__Task description__. Given the records below, would you repeat exactly the lines that begin at the one containing "[v st'] eqn:Ev." and end at the one containing "(** ** A running server *)", inclusive?

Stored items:
——

Lemma quiet_copy_out fuel k : ∀ p, quiet (copy_out fuel k p).
Proof.
  induction fuel as [|fuel IH]; intros p; cbn [copy_out]; [apply quiet_ret|].
  apply quiet_bind; [apply quiet_read_parts|]. quiet_parts.
Qed.

Lemma quiet_verify s kind signed : quiet (verifySignedID s kind signed).
Proof. intros st. destruct (verify_run s kind signed st) as (st' & Hsame & ->). done. Qed.

Lemma quiet_randomID : quiet randomID.
Proof. intros st. apply (wp_randomID (λ _ s', same_db st s')); auto. Qed.

Section guards.
Context `{Protowire} `{Upstream} `{Sqlite}.

Lemma quiet_created : quiet created.
Proof. unfold created, newRequestID. repeat first [apply quiet_randomID | progress quiet_parts]. Qed.

Lemma quiet_handleDownload s signed : quiet (handleDownload s signed).
Proof.
  unfold handleDownload. apply quiet_bind; [apply quiet_verify|]. intros [id|]; [|apply quiet_ret].
  apply quiet_catch.
  { apply quiet_catch; [apply quiet_scanEntry, quiet_scan_row|]. quiet_parts. }
  intros [rc|e]; [|quiet_parts]. apply quiet_bind; [apply quiet_gets|]. intros fuel.
  apply quiet_bind; [apply quiet_copy_out|]. quiet_parts.
Qed.

(** Without an accepted upload signature a PUT only reads. *)
Lemma handleUploadPut_guard s signed r st :
  (∀ id, (verifySignedID s "upload" signed st).1 ≠ Ok (Some id)) →
  same_db st (handleUploadPut s signed r st).2.
Proof.
  intros Hn. unfold handleUploadPut, bind. pose proof (quiet_verify s "upload" signed st) as Hq.
  destruct (verifySignedID s "upload" signed st) as [[[id|]|e] st']; [|done|done].
  by destruct (Hn id).
Qed.

(** A validated bearer token, as the upstream confirmed it. *)
Definition bearer_validated (s : Server) (r : request) (info : scopeInfo) : Prop :=
  ∃ token up run job, r_Authorization r = "Bearer " +:+ token ∧ info = parseScopes token ∧
    scopes info ≠ [] ∧ repoID info ≠ "" ∧ upstream s = Some up ∧
    parseResultsBackendIDs token = Some (run, job) ∧
    Do (OutRequest (u_Scheme up +:+ "://" +:+ u_Host up +:+ u_Path up +:+
          "/twirp/github.actions.results.api.v1.ArtifactService/ListArtifacts")
        ("Bearer " +:+ token) "application/protobuf" "application/protobuf"
        (AppendString (AppendTag (AppendString (AppendTag "" 1) run) 2) job)) =
      Ok (200, Ok "application/protobuf").

Lemma requireCacheBearer_inr s r info : requireCacheBearer s r = inr info → bearer_validated s r info.
Proof.
  unfold requireCacheBearer. cbv zeta. set (token := trim_prefix "Bearer " (r_Authorization r)).
  destruct (_ || _) eqn:E1; [done|]. rewrite !orb_false_iff in E1. destruct E1 as [[[_ Hne] Hsc] Hrepo].
  destruct (validateRuntimeToken s token) eqn:Ev; [|done]. intros [= <-].
  unfold validateRuntimeToken in Ev. destruct (upstream s) as [up|] eqn:Eu; [|done].
  destruct (parseResultsBackendIDs token) as [[run job]|] eqn:Er; [|done]. cbv zeta in Ev.
  destruct (Do _) as [[code media]|] eqn:Ed; [|done].
  destruct (Z.eqb_spec code 200) as [->|]; [|done]. destruct media as [t|]; [|done].
  apply String.eqb_eq in Ev as ->. exists token, up, run, job.
  apply bool_decide_eq_false in Hsc. apply is_empty_false in Hrepo. split_and!; try done.
  unfold token, trim_prefix in *. destruct (has_prefix "Bearer " (r_Authorization r)) eqn:Ep.
  - apply has_prefix_spec in Ep as [rest Ep]. by rewrite Ep, str_drop_app.
  - by rewrite String.eqb_refl in Hne.
Qed.

(** What the guards of a route leave of a request. *)
Lemma serve_route_cases (P : store → Prop) s rt vs r st :
  P st →
  (∀ info, rt_bearer rt = true → requireCacheBearer s r = inr info →
     P (run_handler s (rt_handler rt) (Some info) vs r st).2) →
  (rt_bearer rt = false → P (run_handler s (rt_handler rt) None vs r st).2) →
  P (serve_route s rt vs r st).2.
Proof.
  intros Hst Hb Hn. unfold serve_route. destruct (rt_protected rt && _); [done|].
  destruct (rt_bearer rt); [|by apply Hn]. destruct (requireCacheBearer s r) as [e|info]; [done|].
  by apply Hb.
Qed.

(** The handlers that write. *)
Definition writes (h : handler) : bool :=
  match h with HCreate | HGet | HFinalize | HUploadPut => true | _ => false end.

Lemma quiet_run_handler s h ctx vs r : writes h = false → quiet (run_handler s h ctx vs r).
Proof. destruct h; try done; intros _; cbn [run_handler]; apply quiet_ret || apply quiet_handleDownload. Qed.

Lemma serve_route_quiet s rt vs r st : writes (rt_handler rt) = false →
  same_db st (serve_route s rt vs r st).2.
Proof.
  intros Hw. apply (serve_route_cases (same_db st)); [done|..]; intros; by apply quiet_run_handler.
Qed.

Lemma serve_route_bearer s rt vs r st : rt_bearer rt = true →
  (∃ info, bearer_validated s r info) ∨ same_db st (serve_route s rt vs r st).2.
Proof.
  intros Hb. unfold serve_route. rewrite Hb. destruct (rt_protected rt && _); [by right|].
  destruct (requireCacheBearer s r) as [e|info] eqn:Er; [by right|]. left. exists info.
  by apply requireCacheBearer_inr.
Qed.

Lemma serve_route_put s rt vs r st : rt_handler rt = HUploadPut → rt_protected rt = true →
  (PathValue vs "token" = accessToken s ∧
   ∃ id st', verifySignedID s "upload" (PathValue vs "id") st = (Ok (Some id), st')) ∨
  same_db st (serve_route s rt vs r st).2.
Proof.
  intros Hh Hp. destruct (decide (PathValue vs "token" = accessToken s)) as [Ht|Ht]; last first.
  { right. unfold serve_route. apply String.eqb_neq in Ht. by rewrite Hp, Ht. }
  destruct (verifySignedID s "upload" (PathValue vs "id") st) as [v st'] eqn:Ev.
  assert ((∃ id, v = Ok (Some id)) ∨ ∀ id, v ≠ Ok (Some id)) as [[id ->]|Hv]
    by (destruct v as [[id|]|]; [by left; exists id|by right|by right]).
  { left. eauto. }
  right. apply (serve_route_cases (same_db st)); [done|..]; intros; rewrite Hh; cbn [run_handler];
    apply handleUploadPut_guard; by rewrite Ev.
Qed.

(** Unfold the server before the route table. *)
#[local] Opaque find_route.

(** C6: only two kinds of request change the cache.  Whatever else is sent,
    to whatever path, the tables and the blobs stay as they are: a change
    takes a POST with a bearer token whose scopes name a repository and which
    the upstream service confirmed, or a PUT under the server's own access
    token with a valid, unexpired upload signature. *)
Theorem serve_guarded s r st (Hchange : ¬ same_db st (serve s r st).2) :
  (r_Method r = "POST" ∧ ∃ info, bearer_validated s r info) ∨
  (r_Method r = "PUT" ∧ ∃ rt vs id st',
     find_route (r_Method r) (r_Path r) = Some (rt, vs) ∧ PathValue vs "token" = accessToken s ∧
     verifySignedID s "upload" (PathValue vs "id") st = (Ok (Some id), st')).
Proof.
  unfold serve in Hchange. destruct (find_route _ _) as [[rt vs]|] eqn:Ef; [|by destruct Hchange].
  destruct (find_route_in _ _ _ _ Ef) as [Hin Hm]. apply routes_guarded in Hin as Hg. unfold guarded in Hg.
  destruct (writes (rt_handler rt)) eqn:Hw; [|by destruct Hchange; apply serve_route_quiet].
  assert (∀ m, rt_method rt = m → m ≠ "" → m ≠ "GET" → r_Method r = m) as Hmethod.
  { intros m <- ? ?. symmetry. by apply Hm. }
  assert (rt_bearer rt = true → ∃ info, bearer_validated s r info) as Hb.
  { intros Hb. destruct (serve_route_bearer s rt vs r st Hb) as [?|?]; [done|by destruct Hchange]. }
  destruct (rt_handler rt) eqn:Eh; try discriminate Hw;
    apply andb_true_iff in Hg as [Hg Hg'%String.eqb_eq%Hmethod]; try done; auto.
  right. split; [done|]. destruct (serve_route_put s rt vs r st Eh Hg) as [(Ht & id & st' & Hv)|?];
    [|by destruct Hchange]. exists rt, vs, id, st'. auto.
Qed.
End guards.

(** ** A running server *)

(** The protobuf wire format: varints, little end first. *)
Fixpoint varint (fuel : nat) (n : Z) : string :=
  match fuel with
  | O => ""
  | S fuel => if n <? 128 then String (ascii_of_Z n) ""
              else String (ascii_of_Z (128 + n mod 128)) (varint fuel (n / 128))
  end.
#[export] Instance protowire_ref : Protowire := {|
  AppendTag b num := b +:+ varint 10 (num * 8 + 2);
  AppendString b v := b +:+ varint 10 (Z.of_nat (String.length v)) +:+ v |}.

(** An upstream that confirms every token. *)
Definition trusting : Upstream := {|
  Do _ := Ok (200, Ok "application/protobuf");
  Proxy _ := Response 200 [] "proxied";
  decode_error _ := "unexpected EOF" |}.

Definition sample_server : Server :=
  MkServer "http://host:3000" "secret" (Some (Url "https" "upstream" "upstream" "")) "" None 0 0 0.

(** An upload in progress, and an entry of another repository. *)
Definition sample_state : store :=
  Store [UploadRow 7 "k" "v" "main" "42" 0 0] [EntryRow "5" "k" "v" "main" "9" 1 10 10]
    {["5" := {[0 := "blob"]}]} 1000 [] [Some 11; Some 12] [].

Definition signed7 : string :=
  "7.7201." +:+ hex_encode (hmac_sha256 "secret" (mac_text "upload" "7" "7201")).

Definition sample_put : request :=
  Request "PUT" ("/_mr/secret/upload/" +:+ signed7) "" "host:3000" false "" "" "" (Body "data" None).

Definition b64_json (s : string) : string := b64_encode RawURLEncoding s.
Definition q (s : string) : string := String dquote (s +:+ String dquote "").
Definition sample_token : string :=
  "h." +:+ b64_json ("{" +:+ q "repository_id" +:+ ":" +:+ q "42" +:+ "," +:+ q "scp" +:+ ":" +:+
    q "a Actions.Results:run:job" +:+ "," +:+ q "ac" +:+ ":" +:+
    q (escape_str ("[{" +:+ q "Scope" +:+ ":" +:+ q "main" +:+ "," +:+ q "Permission" +:+ ":3}]")) +:+ "}").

——

__Result of the task__.
  destruct (verifySignedID s "upload" (PathValue vs "id") st) as [v st'] eqn:Ev.
  assert ((∃ id, v = Ok (Some id)) ∨ ∀ id, v ≠ Ok (Some id)) as [[id ->]|Hv]
    by (destruct v as [[id|]|]; [by left; exists id|by right|by right]).
  { left. eauto. }
  right. apply (serve_route_cases (same_db st)); [done|..]; intros; rewrite Hh; cbn [run_handler];
    apply handleUploadPut_guard; by rewrite Ev.
Qed.

(** Unfold the server before the route table. *)
#[local] Opaque find_route.

(** C6: only two kinds of request change the cache.  Whatever else is sent,
    to whatever path, the tables and the blobs stay as they are: a change
    takes a POST with a bearer token whose scopes name a repository and which
    the upstream service confirmed, or a PUT under the server's own access
    token with a valid, unexpired upload signature. *)
Theorem serve_guarded s r st (Hchange : ¬ same_db st (serve s r st).2) :
  (r_Method r = "POST" ∧ ∃ info, bearer_validated s r info) ∨
  (r_Method r = "PUT" ∧ ∃ rt vs id st',
     find_route (r_Method r) (r_Path r) = Some (rt, vs) ∧ PathValue vs "token" = accessToken s ∧
     verifySignedID s "upload" (PathValue vs "id") st = (Ok (Some id), st')).
Proof.
  unfold serve in Hchange. destruct (find_route _ _) as [[rt vs]|] eqn:Ef; [|by destruct Hchange].
  destruct (find_route_in _ _ _ _ Ef) as [Hin Hm]. apply routes_guarded in Hin as Hg. unfold guarded in Hg.
  destruct (writes (rt_handler rt)) eqn:Hw; [|by destruct Hchange; apply serve_route_quiet].
  assert (∀ m, rt_method rt = m → m ≠ "" → m ≠ "GET" → r_Method r = m) as Hmethod.
  { intros m <- ? ?. symmetry. by apply Hm. }
  assert (rt_bearer rt = true → ∃ info, bearer_validated s r info) as Hb.
  { intros Hb. destruct (serve_route_bearer s rt vs r st Hb) as [?|?]; [done|by destruct Hchange]. }
  destruct (rt_handler rt) eqn:Eh; try discriminate Hw;
    apply andb_true_iff in Hg as [Hg Hg'%String.eqb_eq%Hmethod]; try done; auto.
  right. split; [done|]. destruct (serve_route_put s rt vs r st Eh Hg) as [(Ht & id & st' & Hv)|?];
    [|by destruct Hchange]. exists rt, vs, id, st'. auto.
Qed.
End guards.

(** ** A running server *)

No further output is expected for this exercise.